Identify Essential Performance Criteria
If the previous step was to define what students will do to complete your authentic assessment, this step focuses on how you’ll know whether they’ve done it well. After all, just because an authentic assessment doesn’t look like a traditional assessment doesn’t mean that the goal isn’t the same. You still need to have an indication of how well students have performed and whether they’ve achieved mastery.
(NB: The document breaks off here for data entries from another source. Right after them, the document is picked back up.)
(* ===== verification/Bloom.v ===== *)
(** * Bloom filters

    [src/util/bloom.rs] and [src/table/filter.rs]. *)

From stdpp Require Import base list.
From S2P Require Import Prelude Coding.

Definition DEFAULT_BITS_PER_KEY : usize := 10.

Record BloomFilter : Type := mkBloomFilter {
  bf_bits : bytes;
  bf_bit_len : usize;
  bf_probes : u32
}.

(** [hash ^= byte; hash = hash.wrapping_mul(16_777_619)]. *)
Definition bloom_hash (key : bytes) : u32 :=
  foldl (fun hash byte => wrap32 (Z.lxor hash byte * 16777619)) 2166136261 key.

Definition rotate_right32 (n x : Z) : u32 :=
  Z.lor (Z.shiftr x n) (wrap32 (Z.shiftl x (32 - n))).

(** [hash.wrapping_add(probe.wrapping_mul(delta)) as usize % bit_len]. *)
Definition bit_position (hash delta probe : u32) (bit_len : usize) : usize :=
  wrap32 (hash + wrap32 (probe * delta)) mod bit_len.

(** [bytes.split_last()], then the length of the bit array. *)
Definition from_bytes (bs : bytes) : option BloomFilter :=
  match last bs with
  | None => None
  | Some probes =>
      let data := take (length bs - 1) bs in
      match get_var_u32 data with
      | (Ok bit_len, src) => Some (mkBloomFilter src bit_len (Z.max probes 1))
      | _ => None
      end
  end.

(** The loop of [may_contain] from probe [probe] on; [None] is the panic of
    [self.bits[..]] out of range. *)
Fixpoint probe_loop (n : nat) (self : BloomFilter) (hash delta probe : u32) : option bool :=
  match n with
  | O => Some true
  | S n =>
      let bit_pos := bit_position hash delta probe (bf_bit_len self) in
      match bf_bits self !! Z.to_nat (bit_pos / 8) with
      | None => None
      | Some b =>
          if Z.land b (Z.shiftl 1 (bit_pos mod 8)) =? 0 then Some false
          else probe_loop n self hash delta (probe + 1)
      end
  end.

Definition bloom_may_contain (self : BloomFilter) (key : bytes) : option bool :=
  if bf_bit_len self =? 0 then Some true
  else
    let hash := bloom_hash key in
    let delta := rotate_right32 17 hash in
    probe_loop (Z.to_nat (bf_probes self)) self hash delta 0.

(** The probe count: [((10 as f64) * 0.69).round() as u32], clamped: 7. *)
Definition bloom_probes : u32 := Z.max 1 (Z.min 30 ((DEFAULT_BITS_PER_KEY * 69 + 50) / 100)).

Definition set_bit (bits : bytes) (bit_pos : usize) : bytes :=
  alter (fun b => Z.lor b (Z.shiftl 1 (bit_pos mod 8))) (Z.to_nat (bit_pos / 8)) bits.

Fixpoint set_probes (n : nat) (bit_len : usize) (hash delta probe : u32) (bits : bytes) : bytes :=
  match n with
  | O => bits
  | S n =>
      set_probes n bit_len hash delta (probe + 1)
        (set_bit bits (bit_position hash delta probe bit_len))
  end.

Definition add_key (bit_len : usize) (bits key : bytes) : bytes :=
  let hash := bloom_hash key in
  let delta := rotate_right32 17 hash in
  set_probes (Z.to_nat bloom_probes) bit_len hash delta 0 bits.

Definition bloom_bit_len (keys : list bytes) : usize :=
  Z.max (len keys * DEFAULT_BITS_PER_KEY) 64.

Definition build_bloom_filter (keys : list bytes) : bytes :=
  match keys with
  | [] => []
  | _ =>
      let bit_len := bloom_bit_len keys in
      let byte_len := (bit_len + 7) / 8 in
      let bits := foldl (add_key bit_len) (replicate (Z.to_nat byte_len) 0) keys in
      let encoded := put_var_u32 [] (wrap32 bit_len) in
      let encoded := encoded ++ bits in
      encoded ++ [wrap8 bloom_probes]
  end.

(** [TableFilter] of [table/filter.rs]. *)
Record TableFilter : Type := mkTableFilter { tf_bloom : option BloomFilter }.

Definition filter_from_keys (keys : list bytes) : bytes := build_bloom_filter keys.
Definition filter_decode (bs : bytes) : TableFilter := mkTableFilter (from_bytes bs).
Definition filter_may_contain (self : TableFilter) (key : bytes) : option bool :=
  match tf_bloom self with
  | None => Some true
  | Some filter => bloom_may_contain filter key
  end.

(** ** No false negatives *)

(** The bit that a probe tests. *)
Definition bit_set (bits : bytes) (bit_pos : usize) : Prop :=
  exists b, bits !! Z.to_nat (bit_pos / 8) = Some b /\ Z.testbit b (bit_pos mod 8) = true.

Lemma land_bit b k :
  0 <= k -> (Z.land b (Z.shiftl 1 k) =? 0) = negb (Z.testbit b k).
Proof.
  intros Hk. rewrite Z.shiftl_1_l. destruct (Z.testbit b k) eqn:E; simpl.
  - apply Z.eqb_neq. intros H. apply (f_equal (fun z => Z.testbit z k)) in H.
    rewrite Z.land_spec, E, Z.pow2_bits_true, Z.bits_0 in H by done. discriminate.
  - apply Z.eqb_eq. apply Z.bits_inj'. intros n Hn.
    rewrite Z.land_spec, Z.bits_0. destruct (decide (n = k)) as [->|Hne].
    + by rewrite E.
    + rewrite Z.pow2_bits_false by done. apply andb_false_r.
Qed.

Lemma set_bit_length bits p : length (set_bit bits p) = length bits.
Proof. apply length_alter. Qed.

Lemma set_bit_mono bits p q : 0 <= p -> bit_set bits q -> bit_set (set_bit bits p) q.
Proof.
  intros Hp (b & Hb & Ht). unfold bit_set, set_bit.
  destruct (decide (Z.to_nat (p / 8) = Z.to_nat (q / 8))) as [E|E].
  - rewrite E, list_lookup_alter_eq, Hb. eexists; split; [done|].
    rewrite Z.lor_spec, Ht. done.
  - rewrite list_lookup_alter_ne by done. eauto.
Qed.

Lemma set_bit_set bits p :
  0 <= p -> (Z.to_nat (p / 8) < length bits)%nat -> bit_set (set_bit bits p) p.
Proof.
  intros Hp Hl. unfold bit_set, set_bit. rewrite list_lookup_alter_eq.
  destruct (lookup_lt_is_Some_2 bits _ Hl) as [b ->].
  eexists; split; [done|]. rewrite Z.shiftl_1_l, Z.lor_spec, Z.pow2_bits_true.
  - apply orb_true_r.
  - apply Z.mod_pos_bound. lia.
Qed.

Lemma bit_position_range h d p n : 0 < n -> 0 <= bit_position h d p n < n.
Proof. intros. by apply Z.mod_pos_bound. Qed.

Section build.
Context (bit_len : usize) (Hbits : 0 < bit_len).

(** Enough bytes for [bit_len] bits. *)
Definition enough (bits : bytes) : Prop := bit_len <= 8 * len bits.

Lemma byte_index bits p :
  enough bits -> 0 <= p < bit_len -> (Z.to_nat (p / 8) < length bits)%nat.
Proof.
  unfold enough, len. intros He Hp.
  assert (p / 8 < Z.of_nat (length bits)) by (apply Z.div_lt_upper_bound; lia). lia.
Qed.

Lemma set_probes_length n h d p bits :
  length (set_probes n bit_len h d p bits) = length bits.
Proof.
  revert p bits. induction n as [|n IH]; intros p bits; simpl; [done|].
  by rewrite IH, set_bit_length.
Qed.

Lemma set_probes_mono n h d p bits q :
  bit_set bits q -> bit_set (set_probes n bit_len h d p bits) q.
Proof.
  revert p bits. induction n as [|n IH]; intros p bits Hq; simpl; [done|].
  apply IH, set_bit_mono; [|done]. by apply bit_position_range.
Qed.

Lemma set_probes_set n h d p bits i :
  enough bits -> 0 <= i < Z.of_nat n ->
  bit_set (set_probes n bit_len h d p bits) (bit_position h d (p + i) bit_len).
Proof.
  revert p bits i. induction n as [|n IH]; intros p bits i He Hi; [lia|]. simpl.
  pose proof (bit_position_range h d p bit_len Hbits).
  destruct (decide (i = 0)) as [->|].
  - rewrite Z.add_0_r. apply set_probes_mono, set_bit_set; [lia|]. by apply byte_index.
  - replace (p + i) with (p + 1 + (i - 1)) by lia. apply IH; [|lia].
    unfold enough, len in *. by rewrite set_bit_length.
Qed.

Lemma add_key_length bits key : length (add_key bit_len bits key) = length bits.
Proof. apply set_probes_length. Qed.

Lemma fold_add_key_length keys bits :
  length (foldl (add_key bit_len) bits keys) = length bits.
Proof.
  revert bits. induction keys as [|k ks IH]; intros bits; simpl; [done|].
  by rewrite IH, add_key_length.
Qed.

Lemma fold_add_key_mono keys bits q :
  bit_set bits q -> bit_set (foldl (add_key bit_len) bits keys) q.
Proof.
  revert bits. induction keys as [|k ks IH]; intros bits Hq; simpl; [done|].
  by apply IH, set_probes_mono.
Qed.

Lemma fold_add_key_set keys bits key i :
  enough bits -> key ∈ keys -> 0 <= i < bloom_probes ->
  bit_set (foldl (add_key bit_len) bits keys)
    (bit_position (bloom_hash key) (rotate_right32 17 (bloom_hash key)) i bit_len).
Proof.
  intros He Hk Hi. revert bits He. induction Hk as [key ks | key k ks _ IH]; intros bits He;
    simpl.
  - apply fold_add_key_mono. unfold add_key.
    pose proof (set_probes_set (Z.to_nat bloom_probes) (bloom_hash key)
      (rotate_right32 17 (bloom_hash key)) 0 bits i He ltac:(lia)) as H.
    by rewrite Z.add_0_l in H.
  - apply IH. unfold enough, len in *. by rewrite add_key_length.
Qed.

Lemma probe_loop_true n bits probes h d p :
  (forall i, 0 <= i < Z.of_nat n -> bit_set bits (bit_position h d (p + i) bit_len)) ->
  probe_loop n (mkBloomFilter bits bit_len probes) h d p = Some true.
Proof.
  revert p. induction n as [|n IH]; intros p Hb; simpl; [done|].
  destruct (Hb 0 ltac:(lia)) as (b & Hl & Ht). rewrite Z.add_0_r in Hl, Ht.
  rewrite Hl, land_bit, Ht; [|apply Z.mod_pos_bound; lia]. simpl.
  apply IH. intros i Hi. replace (p + 1 + i) with (p + (i + 1)) by lia. apply Hb. lia.
Qed.
End build.

(** Decoding a built filter. *)
Lemma from_bytes_build keys :
  keys <> [] -> bloom_bit_len keys < 2 ^ 32 ->
  exists bits, from_bytes (build_bloom_filter keys)
      = Some (mkBloomFilter bits (bloom_bit_len keys) bloom_probes) /\
    bits = foldl (add_key (bloom_bit_len keys))
      (replicate (Z.to_nat ((bloom_bit_len keys + 7) / 8)) 0) keys.
Proof.
  intros Hne Hlt. eexists. split; [|done]. unfold build_bloom_filter.
  destruct keys as [|k ks] eqn:Ek; [done|]. rewrite <- Ek in *.
  assert (64 <= bloom_bit_len keys) by (unfold bloom_bit_len; lia).
  unfold from_bytes. rewrite last_snoc, length_app. simpl length.
  rewrite Nat.add_sub, take_app_length.
  rewrite wrap_small by lia. rewrite put_var_u32_bytes by lia. cbn [app].
  rewrite get_var_u32_enc by (unfold u32_ok; lia). done.
Qed.

(** ** Properties *)

Lemma bloom_member keys key :
  key ∈ keys -> bloom_bit_len keys < 2 ^ 32 ->
  filter_may_contain (filter_decode (filter_from_keys keys)) key = Some true.
Proof.
  intros Hk Hlt. assert (Hne : keys <> []) by (by intros ->; apply elem_of_nil in Hk).
  unfold filter_may_contain, filter_decode, filter_from_keys. simpl.
  destruct (from_bytes_build keys Hne Hlt) as (bits & -> & ->).
  assert (64 <= bloom_bit_len keys) by (unfold bloom_bit_len; lia).
  unfold bloom_may_contain. simpl bf_bit_len. simpl bf_probes.
  assert ((bloom_bit_len keys =? 0) = false) as -> by (apply Z.eqb_neq; lia).
  apply probe_loop_true. intros i Hi. rewrite Z.add_0_l.
  apply fold_add_key_set; [lia | | done | done].
  unfold enough, len. rewrite length_replicate.
  pose proof (Z.div_mod (bloom_bit_len keys + 7) 8 ltac:(lia)).
  pose proof (Z.mod_pos_bound (bloom_bit_len keys + 7) 8 ltac:(lia)). lia.
Qed.

Lemma probe_loop_total n f h d p :
  0 < bf_bit_len f <= 8 * len (bf_bits f) -> is_Some (probe_loop n f h d p).
Proof.
  intros Hb. revert p. induction n as [|n IH]; intros p; simpl; [by eexists|].
  pose proof (bit_position_range h d p (bf_bit_len f) ltac:(lia)) as Hp.
  set (q := bit_position h d p (bf_bit_len f)) in *.
  pose proof (Z.div_mod q 8 ltac:(lia)). pose proof (Z.mod_pos_bound q 8 ltac:(lia)).
  destruct (lookup_lt_is_Some_2 (bf_bits f) (Z.to_nat (q / 8))) as [b ->]; [unfold len in *; lia|].
  destruct (_ =? 0); [by eexists | apply IH].
Qed.

(** Asking a filter that was built never indexes out of range. *)
Lemma built_filter_total keys key :
  bloom_bit_len keys < 2 ^ 32 ->
  is_Some (filter_may_contain (filter_decode (filter_from_keys keys)) key).
Proof.
  intros Hlt. destruct keys as [|k ks] eqn:Ek; [by eexists|]. rewrite <- Ek in *.
  assert (keys <> []) as Hne by by rewrite Ek.
  unfold filter_may_contain, filter_decode, filter_from_keys. simpl.
  destruct (from_bytes_build keys Hne Hlt) as (bits & -> & ->).
  assert (64 <= bloom_bit_len keys) by (unfold bloom_bit_len; lia).
  unfold bloom_may_contain. simpl bf_bit_len.
  assert ((bloom_bit_len keys =? 0) = false) as -> by (apply Z.eqb_neq; lia).
  apply probe_loop_total. cbn [bf_bit_len bf_bits]. unfold len.
  rewrite fold_add_key_length, length_replicate.
  pose proof (Z.div_mod (bloom_bit_len keys + 7) 8 ltac:(lia)).
  pose proof (Z.mod_pos_bound (bloom_bit_len keys + 7) 8 ltac:(lia)). lia.
Qed.

(** The filter of less than [2^32] bits fits in the properties block. *)
Lemma filter_from_keys_len keys :
  10 * len keys < 2 ^ 32 -> len (filter_from_keys keys) < 2 ^ 32.
Proof.
  intros Hn. unfold filter_from_keys, build_bloom_filter. destruct keys as [|k keys]; [done|].
  cbv zeta. set (n := bloom_bit_len (k :: keys)).
  assert (64 <= n < 2 ^ 32) as Hn' by (unfold n, bloom_bit_len, DEFAULT_BITS_PER_KEY; lia).
  rewrite !len_app. rewrite put_var_u32_bytes by (apply wrap_range; lia). cbn [app].
  unfold len. rewrite fold_add_key_length, length_replicate.
  pose proof (varint_bytes_length 10 (wrap32 n)).
  pose proof (Z.div_mod (n + 7) 8 ltac:(lia)).
  pose proof (Z.mod_pos_bound (n + 7) 8 ltac:(lia)). cbn [length].
  rewrite Z2Nat.id by lia. lia.
Qed.

(** A filter of no key admits every key. *)
Lemma empty_filter_may_contain key :
  filter_may_contain (filter_decode (filter_from_keys [])) key = Some true.
Proof. done. Qed.

(** C31: the filter built from the user keys of a table never answers that
    one of them is absent, and asking it for any key at all terminates
    without an index out of range. *)
Theorem bloom_no_false_negative keys key :
  bloom_bit_len keys < 2 ^ 32 ->
  exists answer, filter_may_contain (filter_decode (filter_from_keys keys)) key = Some answer /\
    (key ∈ keys -> answer = true).
Proof.
  intros Hlt. destruct (built_filter_total keys key Hlt) as [b Eb]. exists b. split; [done|].
  intros Hk. apply (bloom_member keys key Hk) in Hlt. congruence.
Qed.

Lemma bloom_no_false_negative_witness :
  bloom_bit_len [[1]; [2]] < 2 ^ 32 /\
  exists answer, filter_may_contain (filter_decode (filter_from_keys [[1]; [2]])) [2] = Some answer /\
    ([2] ∈ [[1]; [2]] -> answer = true).
Proof. split; [by vm_compute|]. apply (bloom_no_false_negative [[1]; [2]] [2]). by vm_compute. Defined.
With this in mind, it’s important for these performance criteria to align with the nature of your task. To return to our business example from earlier, you’d want to make sure that the way you measure students’ performance is reflective of or similar to the expectations they would encounter in a business scenario. For example, you’d want to create performance criteria specific to how students should make the organizational decisions and how accurately and/or appropriately they analyze those decisions. Although students shouldn’t be held to the same standards as professionals in the field (they’re novices, after all), it’s still possible to measure student success in a new and relevant way.
Develop a Rubric
Rubrics are a powerful tool for many assessment types, and they’re an essential component of authentic assessment. After all, authentic assessments are fairly subjective, and rubrics help ensure instructors are grading fairly and consistently from assessment to assessment and student to student. With this in mind, once you’ve identified the task and essential performance criteria (that is, what students will do and what benchmarks exist to make sure students do it well), the next step is to develop a rubric.
You might be thinking that this seems pretty similar to that last step. Well, it is! When designing your rubric, you should use the performance criteria you’ve identified and come up with measurable levels for each. Once you’ve developed your rubric, consider presenting it to students before they begin the assessment. That way, they know what you expect of them and can more readily gauge their own performance.